Since 2012 El Ghazzali has been serving as International Humanist and Ethical Union Representative at the United Nations Human Rights Council, Geneva, where he criticized Saudi Arabia for persecuting freethinkers and liberals like the poet Hamza Kashgari and the blogger Raif Badawi. El Ghazali also criticised his home state of Morocco for unconstitutionally silencing the voices of atheists.
During the 25th Session of the Human Rights Council, El Ghazzali criticised the fact that several states in which convicted ‘blasphemers’ are currently in jail are also current members of the Human Rights Council.

At the beginning of the 37th session of the Human Rights Council, Iran's Justice Minister Alireza Avayi criticised “self-identified champions of human rights who, through finger pointing, unjustly and widely blame others for violations of human rights” at the United Nations.

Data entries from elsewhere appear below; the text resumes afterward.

(* ===== verification/JsonSound.v ===== *)
(** * What [JSON.parse] returns

    The converse of [Json.json_parse_print]: every value [JSON.parse]
    returns is in the domain of the printer ([json_ok]): finite numbers
    in lowest terms whose denominator divides a power of ten, strings,
    literals, arrays and objects of such values.  Together with the
    round trip this characterises the values a body can deliver
    ([json_parse_image]) and shows that printing a parsed value and
    parsing it again gives it back.  The number theory is the fact that
    a divisor [d] of some [10^k] divides [10^(bit size of d)]. *)

From S2P Require Import Prelude JsValue Url Async Json.
From Stdlib Require Import QArith Qround Decimal DecimalN DecimalString Znumtheory Wf_nat.

Local Open Scope string_scope.

(** The values [await response.json()] fulfils with, for some body text. *)
Definition text_body (data : jsval) : Prop := exists body, response_json body = Fulfilled data.

(** ** Divisors of powers of ten *)

Lemma pow10_divide a b : (0 <= a <= b)%Z -> (10 ^ a | 10 ^ b)%Z.
Proof.
  intros Hab. exists (10 ^ (b - a))%Z. rewrite <-Z.pow_add_r by lia. f_equal. lia.
Qed.

Lemma coprime_10 d : ~ (2 | d)%Z -> ~ (5 | d)%Z -> Z.coprime d 10.
Proof.
  intros H2 H5. apply Z.coprime_mod_l_iff.
  pose proof (Z.mod_pos_bound d 10 ltac:(lia)) as Hb. pose proof (Z.div_mod d 10 ltac:(lia)) as Hq.
  remember (d mod 10)%Z as r eqn:Hr.
  assert (Hd : (r = 0 \/ r = 1 \/ r = 2 \/ r = 3 \/ r = 4 \/ r = 5 \/ r = 6 \/ r = 7 \/ r = 8 \/ r = 9)%Z) by lia.
  destruct Hd as [->|[->|[->|[->|[->|[->|[->|[->|[->| ->]]]]]]]]]; try reflexivity; exfalso;
    [apply H2|apply H2|apply H2|apply H5|apply H2|apply H2]; rewrite Hq;
    apply Z.divide_add_r; (apply Z.divide_mul_l + idtac); apply Z.mod_divide; done.
Qed.

Lemma size_nat_xO p : Pos.size_nat (xO p) = S (Pos.size_nat p).
Proof. reflexivity. Qed.

Lemma size_nat_lt p q : (2 * Zpos p <= Zpos q)%Z -> (Pos.size_nat p < Pos.size_nat q)%nat.
Proof.
  intros Hpq.
  assert (Hle : (Pos.size_nat (xO p) <= Pos.size_nat q)%nat).
  { destruct (Z.eq_dec (2 * Zpos p) (Zpos q)) as [E|E].
    - assert (xO p = q) as <- by lia. lia.
    - apply Pos.size_nat_monotone. lia. }
  rewrite size_nat_xO in Hle. lia.
Qed.

(** A divisor of a power of ten divides ten to the number of its bits. *)
Lemma divide_pow10_size (d : positive) (k : Z) :
  (0 <= k)%Z -> (Zpos d | 10 ^ k)%Z -> (Zpos d | 10 ^ Z.of_nat (Pos.size_nat d))%Z.
Proof.
  intros Hk. induction d as [d IH] using (well_founded_induction (well_founded_ltof _ Pos.to_nat)). intros Hd.
  destruct (Z.eq_dec (Zpos d mod 2) 0) as [E2|E2]; [|destruct (Z.eq_dec (Zpos d mod 5) 0) as [E5|E5]].
  - (* d = 2 e *)
    destruct d as [e|e|]; [exfalso| |by apply Z.divide_1_l].
    { rewrite Pos2Z.inj_xI, Z.add_comm, Z.mul_comm, Z_mod_plus_full in E2. discriminate. }
    assert (He : (Zpos e | 10 ^ Z.of_nat (Pos.size_nat e))%Z).
    { apply IH; [red; lia|]. eapply Z.divide_trans; [|exact Hd]. exists 2%Z. lia. }
    destruct He as [c Hc]. rewrite size_nat_xO, Nat2Z.inj_succ, Z.pow_succ_r by lia.
    exists (5 * c)%Z. rewrite Hc. lia.
  - (* d = 5 e *)
    pose proof (Z_div_exact_full_2 (Zpos d) 5 ltac:(lia) E5) as Hde.
    remember (Zpos d / 5)%Z as e eqn:Heq. destruct e as [|e|e]; [lia| |lia].
    assert (He : (Zpos e | 10 ^ Z.of_nat (Pos.size_nat e))%Z).
    { apply IH; [red; lia|]. eapply Z.divide_trans; [|exact Hd]. exists 5%Z. lia. }
    assert (Hs : (Pos.size_nat e < Pos.size_nat d)%nat) by (apply size_nat_lt; lia).
    eapply Z.divide_trans; [|apply (pow10_divide (Z.of_nat (S (Pos.size_nat e)))); lia].
    destruct He as [c Hc]. rewrite Nat2Z.inj_succ, Z.pow_succ_r by lia.
    exists (2 * c)%Z. rewrite Hc, Hde. lia.
  - (* coprime to 10: d = 1 *)
    assert (Hc : Z.coprime (Zpos d) (10 ^ k)) by (apply Z.coprime_pow_r; [lia|apply coprime_10; rewrite <-Z.mod_divide by lia; done]).
    assert (H1 : (Zpos d | 1)%Z).
    { unfold Z.coprime in Hc. rewrite <-Hc. apply Z.gcd_greatest; [reflexivity|exact Hd]. }
    apply Z.divide_1_r_nonneg in H1; [|lia]. rewrite H1. apply Z.divide_1_l.
Qed.

(** ** Parsed numbers are printable *)

Lemma Qred_idem q : Qred (Qred q) = Qred q.
Proof. apply Qred_complete, Qred_correct. Qed.

Lemma Qred_den_divide m p : (Zpos (Qden (Qred (m # p))) | Zpos p)%Z.
Proof.
  unfold Qred. pose proof (Z.ggcd_correct_divisors m (Zpos p)) as Hg.
  pose proof (Z.ggcd_gcd m (Zpos p)) as Hgcd.
  destruct (Z.ggcd m (Zpos p)) as [g [aa bb]]. simpl in *. destruct Hg as [_ Hp].
  assert (0 <= g)%Z by (subst g; apply Z.gcd_nonneg).
  assert (0 < bb)%Z by nia. rewrite Z2Pos.id by done. exists g. lia.
Qed.

(** A number in lowest terms whose denominator divides a power of ten
    satisfies [dec_q]. *)
Lemma dec_q_Qred q k : (0 <= k)%Z -> (Zpos (Qden (Qred q)) | 10 ^ k)%Z -> dec_q (Qred q) = true.
Proof.
  intros Hk Hd. unfold dec_q. rewrite Qred_idem, Z.eqb_refl, Pos.eqb_refl. simpl.
  apply Z.eqb_eq, Z.mod_divide; [lia|]. exact (divide_pow10_size _ k Hk Hd).
Qed.

Lemma dec_value_ok neg ip fp e : dec_q (dec_value neg ip fp e) = true.
Proof.
  unfold dec_value. set (m := if neg then _ else _). set (scale := (e - _)%Z).
  destruct (Z.leb_spec 0 scale) as [Hs|Hs].
  - apply (dec_q_Qred _ 0); [lia|]. exact (Qred_den_divide _ 1).
  - apply (dec_q_Qred _ (- scale)); [lia|].
    eapply Z.divide_trans; [apply Qred_den_divide|]. rewrite Z2Pos.id; [reflexivity|].
    apply Z.pow_pos_nonneg; lia.
Qed.

(** Case analysis on what a parser returned: split every match and
    [option_map] the hypothesis [H] depends on, dropping failures. *)
Ltac inv_parse H :=
  repeat (cbv beta iota delta [option_map] in H;
          match type of H with
          | context [match ?x with _ => _ end] => destruct x eqn:?
          end; try discriminate H).

Lemma parse_number_dec s q r : parse_number s = Some (q, r) -> dec_q q = true.
Proof.
  unfold parse_number. intros H. inv_parse H. injection H as <- <-. apply dec_value_ok.
Qed.

(** ** Parsed values are printable *)

Lemma parse_sound f :
  (forall s v r, parse_value f s = Some (v, r) -> json_ok v = true) /\
  (forall s vs r, parse_elems f s = Some (vs, r) -> forallb json_ok vs = true) /\
  (forall s ps r, parse_members f s = Some (ps, r) -> forallb (fun kv => json_ok kv.2) ps = true).
Proof.
  induction f as [|f (IHv & IHe & IHm)]; [split_and!; discriminate|].
  split_and!.
  - intros s v r H. cbn [parse_value] in H. inv_parse H.
    all: injection H as <- <-; simpl; eauto using parse_number_dec.
  - intros s vs r H. cbn [parse_elems] in H. inv_parse H.
    all: injection H as <- <-; simpl; rewrite ?andb_true_r, ?andb_true_iff; eauto.
  - intros s ps r H. cbn [parse_members] in H. inv_parse H.
    all: injection H as <- <-; simpl; rewrite ?andb_true_r, ?andb_true_iff; eauto.
Qed.

Lemma json_parse_ok text v : json_parse text = Ok v -> json_ok v = true.
Proof.
  unfold json_parse. destruct (parse_value _ text) as [[v' r]|] eqn:E; [|discriminate].
  destruct (String.eqb _ _); [|discriminate]. intros [= <-].
  exact (proj1 (parse_sound _) _ _ _ E).
Qed.

Lemma response_json_ok body v : response_json body = Fulfilled v -> json_ok v = true.
Proof.
  unfold response_json. destruct (json_parse body) as [v'|] eqn:E; [|discriminate].
  intros [= <-]. exact (json_parse_ok _ _ E).
Qed.

(** Printing what [JSON.parse] returned and parsing it again gives it back. *)
Lemma response_json_reprint text v :
  response_json text = Fulfilled v -> response_json (print_json v) = Fulfilled v.
Proof.
  intros Hv. unfold response_json. by rewrite (json_parse_print _ (response_json_ok _ _ Hv)).
Qed.

(** The values a response body can deliver through
    [await response.json()] are exactly the printable JSON values: a value
    is the result of [JSON.parse] on some text if and only if it is made
    of [null], booleans, strings, arrays, objects and finite numbers in
    lowest terms whose denominator divides a power of ten; never
    [undefined], a built-in, [NaN] or an infinity. *)
Theorem response_json_image v : text_body v <-> json_ok v = true.
Proof.
  split.
  - intros [body Hb]. exact (response_json_ok _ _ Hb).
  - intros Hv. exists (print_json v). unfold response_json. by rewrite json_parse_print.
Qed.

In his intervention, El Ghazzali criticised the fact that Iran prevents girls and women from attending certain sporting events and forces them to wear the veil. Addressing the council, El Ghazzali also said that "Iran’s human rights record brings shame on us all."

=== Raif Badawi Foundation ===
In September 2015, Ensaf Haidar announced the formation of the Raif Badawi Foundation, named for her husband who is now carrying out a decade-long prison term, sentenced to 1000 lashes for his religious and political dissent. El Ghazzali was chosen as a member of the international advisory board (as co-director) of Raif Badawi Foundation for Freedom.

== Works ==
- Casablanca Geneva flight number: 8J540 (Novel in Arabic), 2013.